Gerald v. Commissioner of Social Security
This text of Gerald v. Commissioner of Social Security (Gerald v. Commissioner of Social Security) is published on Counsel Stack Legal Research, covering District Court, E.D. New York primary law. Counsel Stack provides free access to over 12 million legal documents including statutes, case law, regulations, and constitutions.
Opinion
UNITED STATES DISTRICT COURT EASTERN DISTRICT OF NEW YORK ------------------------------------------------x IRA GERALD,
Plaintiff, MEMORANDUM AND ORDER Case No.: 1:21-cv-00665-FB -against-
COMMISSIONER OF SOCIAL SECURITY,
Defendant. ------------------------------------------------x Appearances:
For the Plaintiff: For the Defendant: HAROLD SKOVRONSKY BREON PEACE 1810 Avenue N United States Attorney Brooklyn, New York 11230 By: SARAH E. PRESTON Special Assistant U.S. Attorney Eastern District of New York 271 Cadman Plaza East, 7th Floor Brooklyn New York 11021
BLOCK, Senior District Judge: Ira Gerald (“Gerald”) appeals the Commissioner of Social Security’s (“Commissioner”) final decision denying his application for Social Security Benefits. For the following reasons, Gerald’s motion is granted, the Commissioner’s motion is denied, and the case is remanded for further proceedings consistent with this Memorandum and Order. I. On December 13, 2017, Gerald applied for disability insurance benefits alleging disability as of December 1, 2016 due to cardiovascular disease. An
administrative law judge (“ALJ”) held a hearing on January 6, 2020 and found Gerald not disabled. Gerald conceded that because he returned to work beginning July 1, 2018, he was not disabled from that date forward and as such, amended his
claim to request a closed period of disability from December 1, 2016 through July 1, 2018. The ALJ held a supplemental hearing on May 6, 2020 and found Gerald not disabled for the closed period. On December 14, 2020, the Appeals Council denied Gerald’s request for review, and the ALJ’s decision became the decision of the
Commissioner. This action followed. II. “In reviewing a final decision of the Commissioner, a district court must
determine whether the correct legal standards were applied and whether substantial evidence supports the decision.” Butts v. Barnhart, 388 F.3d 377, 384 (2d Cir. 2004); see also 42 U.S.C. § 405(g). “[S]ubstantial evidence . . . means such relevant evidence as a reasonable mind might accept as adequate to support a
conclusion.” Richardson v. Perales, 402 U.S. 389, 401 (1971); see also Selian v. Astrue, 708 F.3d 409, 417 (2d Cir. 2013). Remand is warranted here because the ALJ failed to develop the record where
gaps in information existed, substituted his own opinion for that of medical professionals, and cherrypicked from the record. In doing so, the ALJ came to a decision not supported by substantial evidence.

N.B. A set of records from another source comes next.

(* ===== verification/Sdk.v ===== *)
(** What the transaction manager uses of code outside the repository.

    Class [Sdk] has the types and pure functions of the Stellar SDK (txnbuild, xdr,
    strkey) as parameters; [SdkLaws] states the documented behaviour some theorems rely
    on. The data types are the fields of the SDK's structs that the code reads or writes.
    [ext] lists the calls whose answer comes from outside: the RPC client, the keystore,
    clocks, timers and the context. *)

From stdpp Require Import base gmap list strings.
From S2P Require Import Prelude.

Local Open Scope Z_scope.

(** ** Enumerations: the constants the code names, and the rest *)

(** [xdr.TransactionResultCode]. *)
Inductive TransactionResultCode :=
| TxBadSeq | TxInsufficientFee | TxInternalError | TxOther (n : Z).

(** [xdr.OperationResultCode]. *)
Inductive OperationResultCode := OpInner | OpExceededWorkLimit | OpOther (n : Z).

(** [xdr.InvokeHostFunctionResultCode]. *)
Inductive InvokeHostFunctionResultCode :=
| IHFResourceLimitExceeded | IHFEntryArchived | IHFInsufficientRefundableFee | IHFOther (n : Z).

(** [stellarcore] submission statuses. *)
Inductive SubmitStatus :=
| TXStatusPending | TXStatusDuplicate | TXStatusTryAgainLater | TXStatusError
| TXStatusOther (s : string).

(** [protocolrpc] transaction statuses. *)
Inductive RpcTxStatus :=
| TransactionStatusSuccess | TransactionStatusFailed | TransactionStatusNotFound
| TransactionStatusOther (s : string).

(** [commontypes.TransactionStatus]. *)
Inductive TransactionStatus := Unknown | Pending | Unconfirmed | Finalized | Failed | Fatal.
#[export] Instance TransactionStatus_eq_dec : EqDecision TransactionStatus.
Proof. solve_decision. Defined.
#[export] Instance TransactionResultCode_eq_dec : EqDecision TransactionResultCode.
Proof. solve_decision. Defined.
#[export] Instance OperationResultCode_eq_dec : EqDecision OperationResultCode.
Proof. solve_decision. Defined.

(** ** XDR results *)

(** [xdr.OperationResultTr]: its type's name, and the invoke-host-function arm. *)
Record OperationResultTr := mkOperationResultTr {
  trType : string;
  trInvokeHostFunctionResult : option InvokeHostFunctionResultCode
}.
Record OperationResult := mkOperationResult {
  opCode : OperationResultCode;
  opTr : option OperationResultTr
}.
Record TransactionResult := mkTransactionResult {
  FeeCharged : Z;
  resultCode : TransactionResultCode;
  resultResults : option (list OperationResult)
}.

(** [xdr.LedgerEntryData]: an account with its sequence number, or another entry. *)
Inductive LedgerEntryData :=
| LedgerEntryAccount (SeqNum : Z)
| LedgerEntryOther (typ : string).

(** ** RPC responses *)

Record RestorePreamble := mkRestorePreamble {
  rpTransactionDataXDR : string;
  rpMinResourceFee : Z
}.
(** One simulated result: its return value, and [AuthXDR] (a nil-able pointer). *)
Record SimulateHostFunctionResult := mkSimResult {
  ReturnValueXDR : option string;
  AuthXDR : option (list string)
}.
Record SimulateTransactionResponse := mkSimResponse {
  simError : string;
  TransactionDataXDR : string;
  simMinResourceFee : Z;
  simResults : list SimulateHostFunctionResult;
  simRestorePreamble : option RestorePreamble
}.
Definition zeroSimResponse : SimulateTransactionResponse := mkSimResponse "" "" 0 [] None.

Record SendTransactionResponse := mkSendResponse {
  sendStatus : SubmitStatus;
  sendHash : string;
  sendErrorResultXDR : string
}.
Record GetTransactionResponse := mkGetTxResponse {
  getStatus : RpcTxStatus;
  getResultXDR : string;
  getResultMetaXDR : string;
  getLedgerCloseTime : Z
}.

(** ** txnbuild *)

Record SimpleAccount := mkSimpleAccount { AccountID : string; accSequence : Z }.

(** Types of the SDK that the code passes along without looking inside. *)
Class SdkTypes := {
  HostFunction : Type;
  AuthorizationEntry : Type;
  OtherOperation : Type;
  SorobanRest : Type;
  TimeBounds : Type;
  Transaction : Type
}.

Section data.
Context {ST : SdkTypes}.

(** [xdr.SorobanTransactionData]: the resource fee, and the rest. *)
Record SorobanTransactionData := mkSorobanData { sdRest : SorobanRest; ResourceFee : Z }.

(** [txnbuild.Operation]: the two operations the code builds or changes. *)
Inductive Operation :=
| InvokeHostFunction (hf : HostFunction) (sourceAccount : string)
    (auth : list AuthorizationEntry) (ext : option SorobanTransactionData)
| RestoreFootprint (sourceAccount : string) (ext : option SorobanTransactionData)
| OtherOp (o : OtherOperation).

(** [txnbuild.TransactionParams], as filled by the code. Operations are pointers that
    the built transaction keeps; their values are what it encodes. *)
Record TransactionParams := mkTransactionParams {
  SourceAccount : SimpleAccount;
  IncrementSequenceNum : bool;
  pOperations : list (loc * Operation);
  BaseFee : Z;
  pTimeBounds : TimeBounds;
  pLedgerBounds : option Z
}.
End data.

Definition MinBaseFee : Z := 100.

Record DecoratedSignature := mkDecoratedSignature { Hint : string; Signature : string }.

Class Sdk `{SdkTypes} := {
  NewTransaction : TransactionParams → result Transaction;
  (* accessors of a built transaction *)
  tx_Operations : Transaction → list loc;
  tx_SourceAccount : Transaction → SimpleAccount;
  tx_Timebounds : Transaction → TimeBounds;
  tx_MaxFee : Transaction → Z;
  tx_Base64 : Transaction → result string;
  tx_Hash : Transaction → string → result string;
  AddSignatureDecorated : Transaction → DecoratedSignature → result Transaction;
  (* strkey *)
  AddressToAccountId : string → result string;
  (* xdr base64 *)
  MarshalAccountKey : string → result string;
  UnmarshalSorobanData : string → result SorobanTransactionData;
  UnmarshalAuth : string → result AuthorizationEntry;
  UnmarshalTransactionResult : string → result TransactionResult;
  UnmarshalLedgerEntryData : string → result LedgerEntryData;
  (* String() of the enumerations *)
  TransactionResultCode_String : TransactionResultCode → string;
  OperationResultCode_String : OperationResultCode → string;
  InvokeHostFunctionResultCode_String : InvokeHostFunctionResultCode → string;
  TransactionStatus_String : TransactionStatus → string;
  SubmitStatus_String : SubmitStatus → string;
  RpcTxStatus_String : RpcTxStatus → string
}.

(** The resource fee an operation carries into the envelope fee. *)
Definition op_resource_fee `{SdkTypes} (o : Operation) : Z :=
  match o with
  | InvokeHostFunction _ _ _ (Some d) | RestoreFootprint _ (Some d) => ResourceFee d
  | _ => 0
  end.

(** Documented behaviour of txnbuild: the built transaction keeps the operations and
    bounds; its sequence is the account's, plus one if asked; a signature changes neither;
    its envelope fee is the base fee per operation plus the Soroban resource fee. *)
Class SdkLaws `{Sdk} : Prop := {
  new_operations p t : NewTransaction p = Ok t → tx_Operations t = fst <$> pOperations p;
  new_account p t : NewTransaction p = Ok t →
    tx_SourceAccount t = mkSimpleAccount (AccountID (SourceAccount p))
      (if IncrementSequenceNum p then int64 (accSequence (SourceAccount p) + 1)
       else accSequence (SourceAccount p));
  new_timebounds p t : NewTransaction p = Ok t → tx_Timebounds t = pTimeBounds p;
  new_fee p t : NewTransaction p = Ok t →
    tx_MaxFee t = BaseFee p * Z.of_nat (length (pOperations p)) +
                  sum_list_with_Z (op_resource_fee ∘ snd) (pOperations p);
  sign_account t d t' : AddSignatureDecorated t d = Ok t' → tx_SourceAccount t' = tx_SourceAccount t;
  sign_fee t d t' : AddSignatureDecorated t d = Ok t' → tx_MaxFee t' = tx_MaxFee t
}.

(** ** Calls to the outside

    [ECtxErr] is [ctx.Err()]; [ESleep d] a select between [time.After(d)] ([None]) and
    [ctx.Done()] (its error text); [ETick d] whether a timer of [d] fires before the stop
    channel is closed; [EChoose] the random choice of a select with several ready cases;
    [EPolls timeout interval] how many ticks of a ticker a deadline leaves time for;
    [EMapOrder] the order in which Go enumerates a map's keys; [EWaitSelect] which case
    of [EnqueueAndWait]'s select comes first. *)

(** A client handle as [getClient] returns it. *)
Definition RPCClient : Set := nat.

Inductive wait_outcome := WaitDone | WaitCtx | WaitStop.

Inductive ext `{SdkTypes} : Type → Type :=
| ENow : ext Z
| EUuid : ext string
| EGetClient : ext (result RPCClient)
| EGetFeeStats (c : RPCClient) : ext (result (Z * Z))
| EGetLatestLedger (c : RPCClient) : ext (result Z)
| ESimulateTransaction (c : RPCClient) (txXDR : string) : ext (result SimulateTransactionResponse)
| ESendTransaction (c : RPCClient) (txXDR : string) : ext (result SendTransactionResponse)
| EGetTransaction (c : RPCClient) (hash : string) : ext (result GetTransactionResponse)
| EGetLedgerEntries (c : RPCClient) (key : string) : ext (result (list string))
| EAccounts : ext (result (list string))
| ESign (address hash : string) : ext (result string)
| ECtxErr : ext (option string)
| ESleep (d : Z) : ext (option string)
| ETick (d : Z) : ext bool
| EChoose : ext bool
| ENewTimeout (secs : Z) : ext TimeBounds
| EPolls (timeout interval : Z) : ext nat
| EMapOrder (keys : list string) : ext (list string)
| EWaitSelect : ext wait_outcome.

Because Social Security proceedings are inquisitional and not adversarial, an ALJ has a duty to develop the administrative record, especially where gaps in information persist. See Perez v. Chater, 77 F.3d 41, 47 (2d Cir. 1996) (“Because a
hearing on disability benefits is a non-adversarial proceeding, the ALJ generally has an affirmative obligation to develop the administrative record.”). Therefore, where relevant information appears vague, the ALJ must seek to clarify ambiguity. The ALJ in Gerald’s proceedings failed to do so. Instead, he rejected the opinions of
Gerald’s physicians, citing their vagueness as a basis for dismissal, rather than further investigating. In addition, an ALJ is not permitted to substitute his or her own judgment of
a claimant’s condition for that of a medical professional’s assessment. See Balsamo v. Chater, 142 F.3d 75, 91 (2d Cir. 1998) (“[I]t is well-settled that ‘the ALJ cannot arbitrarily substitute his own judgment for a competent medical opinion...[W]hile an [ALJ] is free to resolve issues of credibility as to lay testimony or to choose between
properly submitted medical opinions, he is not free to set his own expertise against that of a physician...”) (citing McBrayer v. Sec’y of HHS., 712 F.2d 795, 799 (2d Cir. 1983)). The ALJ concluded that Gerald was experiencing nothing more than a heart arrythmia. To reach this conclusion, the ALJ dismissed the opinions of multiple
medical experts. For example, a report provided by Dr. Steven Samuels, M.D., who examined Gerald in February 2018 at the request of the Social Security Administration, included a diagnosis of atrial fibrillation, a right hemispheric
cerebrovascular accident with left hemiparesis and left foot drop, hypertension, vertigo, and chronic depression. See A.R. 335. Additionally, Dr. Samuels noted that Gerald had marked limitations in heavy lifting, carrying, bending, kneeling, and squatting. Dr. Samuels also regarded Gerald’s use of a cane as “medically
necessary.” A.R. 334. Yet, the ALJ deemed Dr. Samuels’s opinion to be “unpersuasive” because “his opinions are vague” – which, again, is not alone a legitimate legal basis for dismissing a physician’s recommendations. A.R. 17. In
failing to properly credit Dr. Samuels’s opinion, the ALJ improperly replaced his own opinion of Gerald’s condition for that of a medical source, which represents legal error. Lastly, remand is required due to the ALJ’s improper cherrypicking from the
record. “[The ALJ] cannot pick and choose evidence that supports a conclusion.” Smith v. Bowen, 687 F. Supp. 902, 904 (S.D.N.Y. 1988) (internal citation omitted). The ALJ found the opinion of Gerald’s neurological consultative examiner, Dr.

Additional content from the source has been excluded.